**MATERIAL FOR THE TASK**.
(* ===== verification/Syscall.v ===== *)
(** * kernel/syscall.c: arguments of system calls, and the dispatcher

    The arguments are in the saved registers of the trap frame, which is a
    page of physical memory; pointers among them are user addresses and are
    only followed through [copyin] and [copyinstr].  The handlers are an
    argument of the dispatcher: the table [syscalls]. *)

From S2P Require Import Prelude Riscv Spinlock Sleeplock Mem CString Kalloc Vm Block Uart Console Printf Proc.

(** kernel/syscall.h *)
Definition SYS_fork : Z := 1.
Definition SYS_exit : Z := 2.
Definition SYS_wait : Z := 3.
Definition SYS_pipe : Z := 4.
Definition SYS_read : Z := 5.
Definition SYS_kill : Z := 6.
Definition SYS_exec : Z := 7.
Definition SYS_fstat : Z := 8.
Definition SYS_chdir : Z := 9.
Definition SYS_dup : Z := 10.
Definition SYS_getpid : Z := 11.
Definition SYS_sbrk : Z := 12.
Definition SYS_sleep : Z := 13.
Definition SYS_uptime : Z := 14.
Definition SYS_open : Z := 15.
Definition SYS_write : Z := 16.
Definition SYS_mknod : Z := 17.
Definition SYS_unlink : Z := 18.
Definition SYS_link : Z := 19.
Definition SYS_mkdir : Z := 20.
Definition SYS_close : Z := 21.
Definition SYS_trace : Z := 22.
Definition SYS_sysinfo : Z := 23.
Definition SYS_pgaccess : Z := 30.

(** Offset of argument register [n] in [struct trapframe]. *)
Definition TF_a (n : Z) : Z := TF_a0 + 8 * n.
Definition TF_a7 : Z := TF_a 7.

Section syscall.
Context {F : Type} `{FO : FileOps F} `{L : Layout}.
Abbreviation P := (K (prs F)).

(** The table entry of [myproc()]. *)
Definition mine : P proc := p <- myproc ;; get_proc p.

(** [p->trapframe->f] *)
Definition tf_load (q : proc) (off : Z) : P Z :=
  zoom (T := pm) (kgets (fun s => ld64 (pm_mem s) (p_trapframe q + off))).

(** The value fetched, or [None] for the result [-1]. *)
Definition fetchaddr (addr : Z) : P (option Z) :=
  q <- mine ;;
  if ((p_sz q <=? addr) || (p_sz q <? u64 (addr + 8)))%bool then kret None else
  ' (r, b) <- zoom (copyin (p_pagetable q) addr 8) ;;
  if negb (r =? 0) then kret None else kret (Some (getn b 0 8)).

Definition fetchstr (addr buf max : Z) : P Z :=
  q <- mine ;;
  ' (r, b) <- zoom (copyinstr (p_pagetable q) addr max) ;;
  zoom (T := pm) (set_mem (fun m => wrbytes m buf b)) >>
  if r <? 0 then kret (-1) else
  m <- zoom (T := pm) (kgets pm_mem) ;;
  match strlen (at_mem m buf) (S (Z.to_nat max)) with
  | Some n => kret (Z.of_nat n)
  | None => kfuel
  end.

Definition argraw (n : Z) : P Z :=
  q <- mine ;;
  if ((0 <=? n) && (n <=? 5))%bool then tf_load q (TF_a n) else kpanic "argraw".

Definition argint (n : Z) : P Z := v <- argraw n ;; kret (i32 v).
Definition argaddr (n : Z) : P Z := argraw n.

Definition argstr (n buf max : Z) : P Z :=
  addr <- argaddr n ;;
  fetchstr addr buf max.

(** [str_syscalls]; the array ends after [SYS_sysinfo]. *)
Definition str_syscalls (num : Z) : option bytes :=
  nth_error
    (map cstr [""; "fork"; "exit"; "wait"; "pipe"; "read"; "kill"; "exec"; "fstat"; "chdir"; "dup"; "getpid"; "sbrk";
               "sleep"; "uptime"; "open"; "write"; "mknod"; "unlink"; "link"; "mkdir"; "close"; "trace"; "sysinfo"]%string)
    (Z.to_nat num).

(** The table [syscalls], [None] for its null entries, and its length. *)
Variable syscalls : Z -> option (P Z).
Definition NSYSCALLS : Z := SYS_pgaccess + 1.

Definition syscall : P unit :=
  p <- myproc ;;
  q <- get_proc p ;;
  a7 <- tf_load q TF_a7 ;;
  let num := i32 a7 in
  match (if ((0 <? num) && (num <? NSYSCALLS))%bool then syscalls num else None) with
  | Some handler =>
      r <- handler ;;
      tf_store p TF_a0 r >>
      q <- get_proc p ;;
      kwhen (negb (Z.land (Z.shiftl 1 num) (p_trace_mask q) =? 0))
        (a0 <- tf_load q TF_a0 ;;
         match str_syscalls num with
         | Some name =>
             zoom (Kernel.printf (Some (cstr "%d: syscall %s -> %d" ++ [nl]))
               [VInt (p_pid q); VStr (Some name); VInt (i32 a0)])
         | None => kpanic "undefined: str_syscalls"
         end)
  | None =>
      zoom (Kernel.printf (Some (cstr "%d %s: unknown sys call %d" ++ [nl]))
        [VInt (p_pid q); VStr (Some (p_name q)); VInt num]) >>
      tf_store p TF_a0 (-1)
  end.
End syscall.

**TASK DESCRIPTION**. An exact copy of all the records is what is needed here.

**WRITTEN SOLUTION**.
(* ===== verification/Syscall.v ===== *)
(** * kernel/syscall.c: arguments of system calls, and the dispatcher

    The arguments are in the saved registers of the trap frame, which is a
    page of physical memory; pointers among them are user addresses and are
    only followed through [copyin] and [copyinstr].  The handlers are an
    argument of the dispatcher: the table [syscalls]. *)

From S2P Require Import Prelude Riscv Spinlock Sleeplock Mem CString Kalloc Vm Block Uart Console Printf Proc.

(** kernel/syscall.h *)
Definition SYS_fork : Z := 1.
Definition SYS_exit : Z := 2.
Definition SYS_wait : Z := 3.
Definition SYS_pipe : Z := 4.
Definition SYS_read : Z := 5.
Definition SYS_kill : Z := 6.
Definition SYS_exec : Z := 7.
Definition SYS_fstat : Z := 8.
Definition SYS_chdir : Z := 9.
Definition SYS_dup : Z := 10.
Definition SYS_getpid : Z := 11.
Definition SYS_sbrk : Z := 12.
Definition SYS_sleep : Z := 13.
Definition SYS_uptime : Z := 14.
Definition SYS_open : Z := 15.
Definition SYS_write : Z := 16.
Definition SYS_mknod : Z := 17.
Definition SYS_unlink : Z := 18.
Definition SYS_link : Z := 19.
Definition SYS_mkdir : Z := 20.
Definition SYS_close : Z := 21.
Definition SYS_trace : Z := 22.
Definition SYS_sysinfo : Z := 23.
Definition SYS_pgaccess : Z := 30.

(** Offset of argument register [n] in [struct trapframe]. *)
Definition TF_a (n : Z) : Z := TF_a0 + 8 * n.
Definition TF_a7 : Z := TF_a 7.

Section syscall.
Context {F : Type} `{FO : FileOps F} `{L : Layout}.
Abbreviation P := (K (prs F)).

(** The table entry of [myproc()]. *)
Definition mine : P proc := p <- myproc ;; get_proc p.

(** [p->trapframe->f] *)
Definition tf_load (q : proc) (off : Z) : P Z :=
  zoom (T := pm) (kgets (fun s => ld64 (pm_mem s) (p_trapframe q + off))).

(** The value fetched, or [None] for the result [-1]. *)
Definition fetchaddr (addr : Z) : P (option Z) :=
  q <- mine ;;
  if ((p_sz q <=? addr) || (p_sz q <? u64 (addr + 8)))%bool then kret None else
  ' (r, b) <- zoom (copyin (p_pagetable q) addr 8) ;;
  if negb (r =? 0) then kret None else kret (Some (getn b 0 8)).

Definition fetchstr (addr buf max : Z) : P Z :=
  q <- mine ;;
  ' (r, b) <- zoom (copyinstr (p_pagetable q) addr max) ;;
  zoom (T := pm) (set_mem (fun m => wrbytes m buf b)) >>
  if r <? 0 then kret (-1) else
  m <- zoom (T := pm) (kgets pm_mem) ;;
  match strlen (at_mem m buf) (S (Z.to_nat max)) with
  | Some n => kret (Z.of_nat n)
  | None => kfuel
  end.

Definition argraw (n : Z) : P Z :=
  q <- mine ;;
  if ((0 <=? n) && (n <=? 5))%bool then tf_load q (TF_a n) else kpanic "argraw".

Definition argint (n : Z) : P Z := v <- argraw n ;; kret (i32 v).
Definition argaddr (n : Z) : P Z := argraw n.

Definition argstr (n buf max : Z) : P Z :=
  addr <- argaddr n ;;
  fetchstr addr buf max.

(** [str_syscalls]; the array ends after [SYS_sysinfo]. *)
Definition str_syscalls (num : Z) : option bytes :=
  nth_error
    (map cstr [""; "fork"; "exit"; "wait"; "pipe"; "read"; "kill"; "exec"; "fstat"; "chdir"; "dup"; "getpid"; "sbrk";
               "sleep"; "uptime"; "open"; "write"; "mknod"; "unlink"; "link"; "mkdir"; "close"; "trace"; "sysinfo"]%string)
    (Z.to_nat num).

(** The table [syscalls], [None] for its null entries, and its length. *)
Variable syscalls : Z -> option (P Z).
Definition NSYSCALLS : Z := SYS_pgaccess + 1.

Definition syscall : P unit :=
  p <- myproc ;;
  q <- get_proc p ;;
  a7 <- tf_load q TF_a7 ;;
  let num := i32 a7 in
  match (if ((0 <? num) && (num <? NSYSCALLS))%bool then syscalls num else None) with
  | Some handler =>
      r <- handler ;;
      tf_store p TF_a0 r >>
      q <- get_proc p ;;
      kwhen (negb (Z.land (Z.shiftl 1 num) (p_trace_mask q) =? 0))
        (a0 <- tf_load q TF_a0 ;;
         match str_syscalls num with
         | Some name =>
             zoom (Kernel.printf (Some (cstr "%d: syscall %s -> %d" ++ [nl]))
               [VInt (p_pid q); VStr (Some name); VInt (i32 a0)])
         | None => kpanic "undefined: str_syscalls"
         end)
  | None =>
      zoom (Kernel.printf (Some (cstr "%d %s: unknown sys call %d" ++ [nl]))
        [VInt (p_pid q); VStr (Some (p_name q)); VInt num]) >>
      tf_store p TF_a0 (-1)
  end.
End syscall.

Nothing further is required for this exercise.